The two men were picked for the Navy’s demanding nuclear power school together in 2012, and Crozier clearly excelled.

“Nuclear power school is a crucible,” Craig said. “It’s not for the faint of heart. Chopper would stay late, study on weekends, until he could not only pass the tests but had a deep understanding of the concepts behind them.”

Craig said during his time aboard the Roosevelt in 2015, the command regularly drilled to react to battle damage, fire and other catastrophes, but never practiced what they would do if infectious disease ravaged the tight quarters of the ship.

“Chopper always had the best interests of his crew forefront. I’m sure that was the case here,” Craig said. “Chopper’s character is not prone to hasty or uneducated decision making. Anything he did was well thought out.”

Dan Goldenberg, another Naval Academy classmate of Crozier’s, said that “Modly is wrong no matter what.”

“He either made the wrong call in firing Crozier, or if he made the right call, he did a terrible job of explaining it — it’s just illogical,” said Goldenberg, a retired Navy captain and special assistant to four secretaries of the Navy.

On Sunday, friends say, Crozier found himself sitting alone in the “distinguished visitors quarters” on Naval Base Guam, battling a coronavirus infection, with an unknown next step in a nearly 30-year military career.
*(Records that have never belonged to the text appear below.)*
Lemma release_root_view_spec m vid :
  tm_core m ->
  tm_core (release_root_view m vid) /\ views_only m (release_root_view m vid) /\
  viewsByID (release_root_view m vid) = partial_alter (fun o => o ≫= let_go) vid (viewsByID m).
Proof.
  intros Hm. unfold release_root_view. destruct (viewsByID m !! vid) as [v|] eqn:Hv.
  2: { split_and!; [done..|]. apply map_eq. intros k. destruct (decide (k = vid)) as [->|];
       rewrite ?lookup_partial_alter_eq, ?lookup_partial_alter_ne by done; by rewrite ?Hv. }
  destruct (ve_pinned v) eqn:Hp; cbn [negb].
  2: { split_and!; [done..|]. apply map_eq. intros k. destruct (decide (k = vid)) as [->|];
       rewrite ?lookup_partial_alter_eq, ?lookup_partial_alter_ne by done; [|done].
       rewrite Hv. cbn. unfold let_go. by rewrite Hp. }
  pose proof (co_views _ Hm _ _ Hv) as (Hid & Hne & Hb & _).
  assert (forall m', viewsByID m' = partial_alter (fun o => o ≫= let_go) vid (viewsByID m) <->
    viewsByID m' = match let_go v with Some w => <[vid := w]> (viewsByID m) | None => delete vid (viewsByID m) end) as E.
  { intros m'. enough (partial_alter (fun o => o ≫= let_go) vid (viewsByID m) =
      match let_go v with Some w => <[vid := w]> (viewsByID m) | None => delete vid (viewsByID m) end) as -> by done.
    apply map_eq. intros k. destruct (decide (k = vid)) as [->|]; destruct (let_go v) eqn:El;
      rewrite ?lookup_partial_alter_eq, ?lookup_partial_alter_ne, ?lookup_insert_eq, ?lookup_insert_ne,
        ?lookup_delete_eq, ?lookup_delete_ne by done; rewrite ?Hv; cbn; done. }
  unfold let_go in E. rewrite Hp in E. cbn [negb] in E.
  destruct (Z.leb_spec (ve_borrowers v) 0).
  - rewrite change_view_then_drop. split_and!; [by apply drop_view_core|by rewrite releaseRevisionRef_eq|].
    apply E. by rewrite releaseRevisionRef_eq.
  - split_and!; [|done|by apply E]. apply (change_view_core m vid v); [done..|]. split_and!; cbn; try done. by right.
Qed.

Lemma release_views_fold l m :
  NoDup l -> tm_core m ->
  let m' := foldl release_root_view m l in
  tm_core m' /\ views_only m m' /\
  (forall k, viewsByID m' !! k = if decide (k ∈ l) then viewsByID m !! k ≫= let_go else viewsByID m !! k).
Proof.
  revert m. induction l as [|vid l IH]; intros m Hl Hm; cbn [foldl]; cbn zeta.
  { split_and!; [done..|]. intros k. case_decide as H; [by apply not_elem_of_nil in H|done]. }
  apply NoDup_cons in Hl as [Hv Hl].
  destruct (release_root_view_spec m vid Hm) as (H1 & H2 & H3).
  destruct (IH _ Hl H1) as (H4 & H5 & H6). split_and!; [done|by etrans|].
  intros k. rewrite H6, H3. destruct (decide (k = vid)) as [->|Hk].
  - rewrite lookup_partial_alter_eq, decide_False, decide_True by (done || by left). done.
  - rewrite lookup_partial_alter_ne by done. pose proof (elem_of_cons l k vid) as Hc.
    destruct (decide (k ∈ l)), (decide (k ∈ vid :: l)); try done; tauto.
Qed.

Lemma views_roots_core m f : tm_core m -> tm_core (m <| viewsByRoot ::= f |>).
Proof. intros Hm. constructor; apply Hm. Qed.

(** Everything but the views, their index and the references is the same. *)
Record views_same (m m' : TransactionManager) : Prop := {
  vs_active : activeByID m' = activeByID m;
  vs_horizon : compactedHorizon m' = compactedHorizon m;
  vs_outcomes : (tm_committed m', tm_aborted m', tm_conflicts m') = (tm_committed m, tm_aborted m, tm_conflicts m);
  vs_blocks : (tm_blocks m', tm_nextBlock m') = (tm_blocks m, tm_nextBlock m)
}.

Lemma let_go_pinned v w : let_go v = Some w -> ve_pinned w = false.
Proof. unfold let_go. repeat case_match; try done; intros [= <-]; [by bool_prop|done]. Qed.

Lemma let_go_keeps v w : let_go v = Some w -> ve_revision w = ve_revision v /\ ve_rootID w = ve_rootID v.
Proof. unfold let_go. repeat case_match; try done; by intros [= <-]. Qed.

Lemma releaseRootViews_spec `{MapRange} m rootID :
  tm_wf m ->
  let m' := releaseRootViewsLocked m rootID in
  tm_wf m' /\ views_same m m' /\
  (forall k v', viewsByID m' !! k = Some v' -> exists v, viewsByID m !! k = Some v /\
     ve_revision v' = ve_revision v /\ (ve_pinned v' = true -> v' = v)).
Proof.
  intros [Hc Hi Hn]. cbn zeta. unfold releaseRootViewsLocked.
  set (vs := default ∅ (viewsByRoot m !! rootID)).
  destruct (release_views_fold (range_set 0 vs) m (range_set_NoDup _ _) Hc) as (H1 & H2 & H3).
  set (m1 := foldl release_root_view m (range_set 0 vs)) in *.
  assert (forall k, viewsByID m1 !! k = if decide (k ∈ vs) then viewsByID m !! k ≫= let_go else viewsByID m !! k) as Hv.
  { intros k. rewrite H3. pose proof (elem_of_range_set 0 vs k). by repeat case_decide; try tauto. }
  split_and!.
  - constructor; [by apply views_roots_core| |].
    + intros root vid. cbn. rewrite (vo_roots _ _ H2). unfold owned. cbn. rewrite Hv.
      destruct (decide (root = rootID)) as [->|Hr].
      * rewrite lookup_delete_eq. cbn. split; [by intros ?%not_elem_of_empty|].
        intros (Hne & v & Hk & <- & Hp). exfalso. case_decide as Hin.
        -- destruct (viewsByID m !! vid) as [w|]; [|done]. cbn in Hk. apply let_go_pinned in Hk. congruence.
        -- apply Hin, Hi. split; [done|]. by exists v.
      * rewrite lookup_delete_ne, Hi by done. unfold owned.
        split; intros (Hne & v & Hk & Hroot & Hp); (split; [done|]).
        -- exists v. split; [|done]. rewrite decide_False; [done|]. intros Hin. apply Hi in Hin as (_ & w & Hw & Hwr & _).
           rewrite Hk in Hw. injection Hw as <-. congruence.
        -- case_decide as Hin; [|by exists v]. destruct (viewsByID m !! vid) as [w|]; [|done]. cbn in Hk.
           apply let_go_pinned in Hk. congruence.
    + intros root. cbn. rewrite (vo_roots _ _ H2). intros [_ ?]%lookup_delete_Some. by apply (Hn root).
  - destruct H2. constructor; done.
  - intros k v'. cbn. rewrite Hv. case_decide as Hin; [|intros; by exists v'].
    destruct (viewsByID m !! k) as [v|]; [|done]. cbn. intros Hg. exists v. split_and!; [done|by eapply let_go_keeps|].
    apply let_go_pinned in Hg. congruence.
Qed.
(** A step on one view, which was open before: what happens to the index is decided by whether the
    view is still open. *)
Lemma view_step_wf m m' k v (o : option viewEntry) :
  tm_wf m -> viewsByID m !! k = Some v -> tm_core m' ->
  viewsByID m' = partial_alter (fun _ => o) k (viewsByID m) ->
  (forall w, o = Some w -> ve_rootID w = ve_rootID v) ->
  (if ve_pinned v && negb (from_option ve_pinned false o)
   then viewsByRoot m' = viewsByRoot (forget_root_view (ve_rootID v) k m)
   else viewsByRoot m' = viewsByRoot m /\ from_option ve_pinned false o = ve_pinned v) ->
  tm_wf m'.
Proof.
  intros Hm Hv Hc Hvs Ho Hi.
  assert (forall root vid, owned m' root vid <->
    (vid <> k /\ owned m root vid) \/ (vid = k /\ root <> [] /\ root = ve_rootID v /\ from_option ve_pinned false o = true)) as Hown.
  { intros root vid. unfold owned. rewrite Hvs. destruct (decide (vid = k)) as [->|Hn].
    - rewrite lookup_partial_alter_eq. split.
      + intros (Hne & w & -> & <- & Hp). right. split_and!; [done..|by apply Ho|done].
      + intros [[? _]|(_ & Hne & -> & Hp)]; [done|]. split; [done|]. destruct o as [w|]; [|done]. exists w.
        split_and!; [done|by apply Ho|done].
    - rewrite lookup_partial_alter_ne by done. split; [by left|]. by intros [[_ ?]|[? _]]. }
  destruct (ve_pinned v) eqn:Hp, (from_option ve_pinned false o) eqn:Hq; cbn in Hi; try (destruct Hi as [Hi ?]; done);
    [destruct Hi as [Hi _]| |destruct Hi as [Hi _]].
  - constructor; [done| |intros root; rewrite Hi; apply (wf_nonempty _ Hm)].
    intros root vid. rewrite Hi, Hown, (wf_index _ Hm). split.
    + destruct (decide (vid = k)) as [->|]; [|by left]. intros (? & w & Hw & ? & _). rewrite Hv in Hw.
      injection Hw as <-. by right.
    + intros [[_ ?]|(-> & ? & -> & _)]; [done|]. split; [done|]. by exists v.
  - assert (default ∅ (viewsByRoot m !! []) = (∅ : gset bytes)) as He0.
    { apply set_eq. intros x. rewrite (wf_index _ Hm). unfold owned. split; [by intros [? _]|by intros ?%not_elem_of_empty]. }
    destruct (forget_root_view_spec m (ve_rootID v) k (wf_nonempty _ Hm) He0) as [Hf1 Hf2].
    constructor; [done| |intros root; rewrite Hi; apply Hf2].
    + intros root vid. rewrite Hown, Hi, Hf1, (wf_index _ Hm). split.
      * intros [Hr Hk]. left. split; [|done]. intros ->. destruct Hr as (? & w & Hw & Hr & _). rewrite Hv in Hw.
        injection Hw as <-. by apply Hk.
      * intros [[? ?]|(_ & _ & _ & ?)]; done.
  - constructor; [done| |intros root; rewrite Hi; apply (wf_nonempty _ Hm)].
    intros root vid. rewrite Hi, Hown, (wf_index _ Hm). split.
    + intros Hr. left. split; [|done]. intros ->. destruct Hr as (? & w & Hw & ? & ?). congruence.
    + by intros [[_ ?]|(_ & _ & _ & ?)].
Qed.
The evacuation Crozier sought for his crew is now in motion — one following the rousing send-off they gave him as he left the ship last week.

Hundreds of sailors who tested negative have been evacuated from the ship, which is being disinfected with a skeleton crew aboard to operate the nuclear reactors and other critical functions.
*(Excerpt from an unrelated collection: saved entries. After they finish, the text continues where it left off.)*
(* ===== verification/Conflict.v ===== *)
(** * The commit rule: [mvcc/conflict.go]

    A dependency may be committed when its newest committed change is not newer than what the
    transaction read.  A lookup may keep state of its own (the cache of a view's reader), so it is a
    function from that state. *)

From stdpp Require Import gmap list sorting strings fin_maps.
From Stdlib Require Import Strings.Byte.
From S2P Require Import Prelude TxnState Bolt Keys Versions Visibility.

(** [committedChangeLookup] of a view whose reader has the cache [St]. *)
Definition committedChangeLookup (St : Type) : Type := St -> bytes -> St * Z.

Definition newViewChangeLookup `{Bolt} `{GuardCodec} (d : db) : committedChangeLookup (list cacheEntry) :=
  fun cache logicalKey =>
    let '(cache, r) := reader_visible d u64_max cache logicalKey in
    (cache, reading_version r).

(** The changes accepted earlier in one commit group, over a base lookup. *)
Definition group_step `{GuardCodec} (guardKey : bytes) (latest : Z) (kv : bytes * Z) : Z :=
  let '(changed, index) := kv in
  if (latest <? index) && rangeDependencyContains guardKey changed then index else latest.

Definition newGroupChangeLookup `{MapRange} `{GuardCodec} {St} (base : committedChangeLookup St)
    (accepted : gmap bytes Z) : committedChangeLookup St :=
  fun st logicalKey =>
    let '(st, latest) := base st logicalKey in
    let latest := match accepted !! logicalKey with
                  | Some index => if latest <? index then index else latest
                  | None => latest
                  end in
    if negb (has_prefix rangeGuardPrefix logicalKey) then (st, latest)
    else (st, foldl (group_step (trim_prefix rangeGuardPrefix logicalKey)) latest (range 0 accepted)).

(** ** The validator *)

Record conflictValidator (St : Type) : Type := mkValidator {
  cv_readTS : Z;
  cv_latest : committedChangeLookup St;
  cv_baseline : option (bytes -> option Z)
}.
Arguments mkValidator {St}.
Arguments cv_readTS {St}.
Arguments cv_latest {St}.
Arguments cv_baseline {St}.

Definition newConflictValidator {St} (readTS : Z) (latest : committedChangeLookup St) : conflictValidator St :=
  mkValidator readTS latest None.

Definition withBaseline {St} (v : conflictValidator St) (baseline : option (bytes -> option Z)) : conflictValidator St :=
  mkValidator (cv_readTS v) (cv_latest v) baseline.

(** The version a write may build on. *)
Definition entitled (baseline : option (bytes -> option Z)) (readTS : Z) (k : bytes) : Z :=
  match baseline with
  | Some observed_at => default readTS (observed_at k)
  | None => readTS
  end.

Definition cv_validateKey {St} (v : conflictValidator St) (st : St) (logicalKey : bytes)
    : St * result mvcc_error unit :=
  let '(st, latest) := cv_latest v st logicalKey in
  match cv_baseline v with
  | Some baseline =>
      match baseline logicalKey with
      | Some observed => (st, if observed <? latest then Err ErrConflict else Ok tt)
      | None => (st, if cv_readTS v <? latest then Err ErrConflict else Ok tt)
      end
  | None => (st, if cv_readTS v <? latest then Err ErrConflict else Ok tt)
  end.

Fixpoint validateOps {St} (v : conflictValidator St) (st : St) (ops : list Op) : St * result mvcc_error unit :=
  match ops with
  | [] => (st, Ok tt)
  | op :: ops =>
      match key (op_Space op) (op_Key op) with
      | Err e => (st, Err e)
      | Ok logicalKey =>
          if op_Check op then
            let '(st, latest) := cv_latest v st logicalKey in
            if cv_readTS v <? latest then (st, Err ErrConflict) else validateOps v st ops
          else
            let '(st, verdict) := cv_validateKey v st logicalKey in
            match verdict with
            | Err e => (st, Err e)
            | Ok _ => validateOps v st ops
            end
      end
  end.

(** ** What the rule decides *)

(** The newest committed change of a key or of a guard. *)
Definition latest_change `{Bolt} `{GuardCodec} (d : db) (k : bytes) : Z := reading_version (visible d k u64_max).

Section Rule.
Context {St : Type} (ok : St -> Prop) (lookup : committedChangeLookup St) (latest : bytes -> Z).
Context (lookup_ok : forall st k, ok st -> ok (lookup st k).1 /\ (lookup st k).2 = latest k).
Context (readTS : Z) (baseline : option (bytes -> option Z)).

Let v : conflictValidator St := withBaseline (newConflictValidator readTS lookup) baseline.

(** One dependency is unchanged: a guard since the snapshot, a write since what it observed. *)
Definition unchanged (op : Op) : Prop :=
  exists k, key (op_Space op) (op_Key op) = Ok k /\
    latest k <= if op_Check op then readTS else entitled baseline readTS k.

Lemma validateKey_ok st k :
  ok st -> ok (cv_validateKey v st k).1 /\
  (cv_validateKey v st k).2 = (if entitled baseline readTS k <? latest k then Err ErrConflict else Ok tt).
Proof.
  intros Hst. destruct (lookup_ok st k Hst) as [H1 H2]. unfold cv_validateKey, v, withBaseline, newConflictValidator, entitled.
  cbn [cv_latest cv_baseline cv_readTS]. destruct (lookup st k) as [st' n]. cbn in H1, H2. subst n.
  destruct baseline as [b|]; [destruct (b k)|]; done.
Qed.

Lemma validateOps_ok ops st :
  ok st -> ok (validateOps v st ops).1 /\
  ((validateOps v st ops).2 = Ok tt <-> Forall unchanged ops).
Proof.
  revert st. induction ops as [|op ops IH]; intros st Hst; cbn [validateOps]; [by repeat split|].
  destruct (key (op_Space op) (op_Key op)) as [k|e] eqn:Hk.
  2: { split; [done|]. split; [done|]. intros [(k & Hk' & _) _]%Forall_cons. congruence. }
  assert (unchanged op <-> latest k <= if op_Check op then readTS else entitled baseline readTS k) as Hu.
  { split; [intros (k' & Hk' & Hle); by assert (k = k') as -> by congruence|intros Hle; by exists k]. }
  rewrite Forall_cons, Hu. destruct (op_Check op).
  - destruct (lookup_ok st k Hst) as [H1 H2]. change (cv_latest v) with lookup. change (cv_readTS v) with readTS.
    destruct (lookup st k) as [st' n]. cbn in H1, H2. subst n. destruct (Z.ltb_spec readTS (latest k)).
    + split; [done|]. split; [done|]. intros [? _]. lia.
    + destruct (IH st' H1) as [H3 ->]. split; [done|]. tauto.
  - destruct (validateKey_ok st k Hst) as [H1 H2]. destruct (cv_validateKey v st k) as [st' r]. cbn in H1, H2. subst r.
    destruct (Z.ltb_spec (entitled baseline readTS k) (latest k)).
    + split; [done|]. split; [done|]. intros [? _]. lia.
    + destruct (IH st' H1) as [H3 ->]. split; [done|]. tauto.
Qed.
End Rule.

Lemma view_lookup_ok `{BoltLaws} `{GuardCodec} d cache k :
  db_wf d -> data_plain d -> cache_ok d cache ->
  cache_ok d (newViewChangeLookup d cache k).1 /\ (newViewChangeLookup d cache k).2 = latest_change d k.
Proof.
  intros Hw Hp Hc. unfold newViewChangeLookup, latest_change.
  destruct (reader_visible_spec d u64_max cache k Hw Hp Hc) as [H2 H3].
  destruct (reader_visible d u64_max cache k) as [c r]. cbn [fst snd] in *. by subst r.
Qed.

(** The group lookup sees the greatest accepted change that touches the key. *)
Lemma group_fold_spec `{GuardCodec} guardKey (l : list (bytes * Z)) acc :
  let r := foldl (group_step guardKey) acc l in
  acc <= r /\ (forall k n, (k, n) ∈ l -> rangeDependencyContains guardKey k = true -> n <= r) /\
  (r = acc \/ exists k, (k, r) ∈ l /\ rangeDependencyContains guardKey k = true).
Proof.
  revert acc. induction l as [|[k n] l IH]; intros acc; cbn [foldl]; cbn zeta.
  { split_and!; [lia|by intros ? ? ?%not_elem_of_nil|by left]. }
  cbn [group_step]. destruct (rangeDependencyContains guardKey k) eqn:Hk.
  - rewrite andb_true_r. set (a := if acc <? n then n else acc).
    assert (acc <= a /\ n <= a /\ (a = acc \/ a = n)) as (Ha & Hn & Hc) by (subst a; destruct (Z.ltb_spec acc n); lia).
    destruct (IH a) as (H1 & H2 & H3). split_and!; [lia| |].
    + intros k' n' [[= -> ->]|Hin]%elem_of_cons Hk'; [lia|by apply (H2 k')].
    + destruct H3 as [H3|(k' & Hin & Hk')]; [|right; exists k'; rewrite elem_of_cons; auto].
      destruct Hc as [Hc|Hc]; [left; congruence|]. right. exists k. rewrite H3, Hc. split; [by left|done].
  - rewrite andb_false_r. destruct (IH acc) as (H1 & H2 & H3). split_and!; [done| |].
    + intros k' n' [[= -> ->]|Hin]%elem_of_cons Hk'; [congruence|by apply (H2 k')].
    + destruct H3 as [H3|(k' & Hin & Hk')]; [by left|right; exists k'; rewrite elem_of_cons; auto].
Qed.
Quarantined sailors are not allowed to leave their rooms. Their meals are placed on the floor outside their hotel doors three times a day, and alcohol and outside food are not allowed in.

These sailors have not even been given keys to their rooms. If they try sneaking out, the doors will lock behind them and they will need a military police officer — one of whom is keeping watch on every floor — to let them back in. They do have access to Wi-Fi and cable television, and are allowed to smoke on their balconies, if their room has one.

Twice a day, hospital corpsmen — the Navy’s medics — visit each room and take the sailors’ temperatures, to watch for potential fevers.

It is not an ending any of Crozier’s friends and academy classmates envisioned.

“Can you imagine devoting your whole life to the Navy as Crozier has, and you make the right call to help your crew, and this happens?” Goldenberg said. “I’m floored.”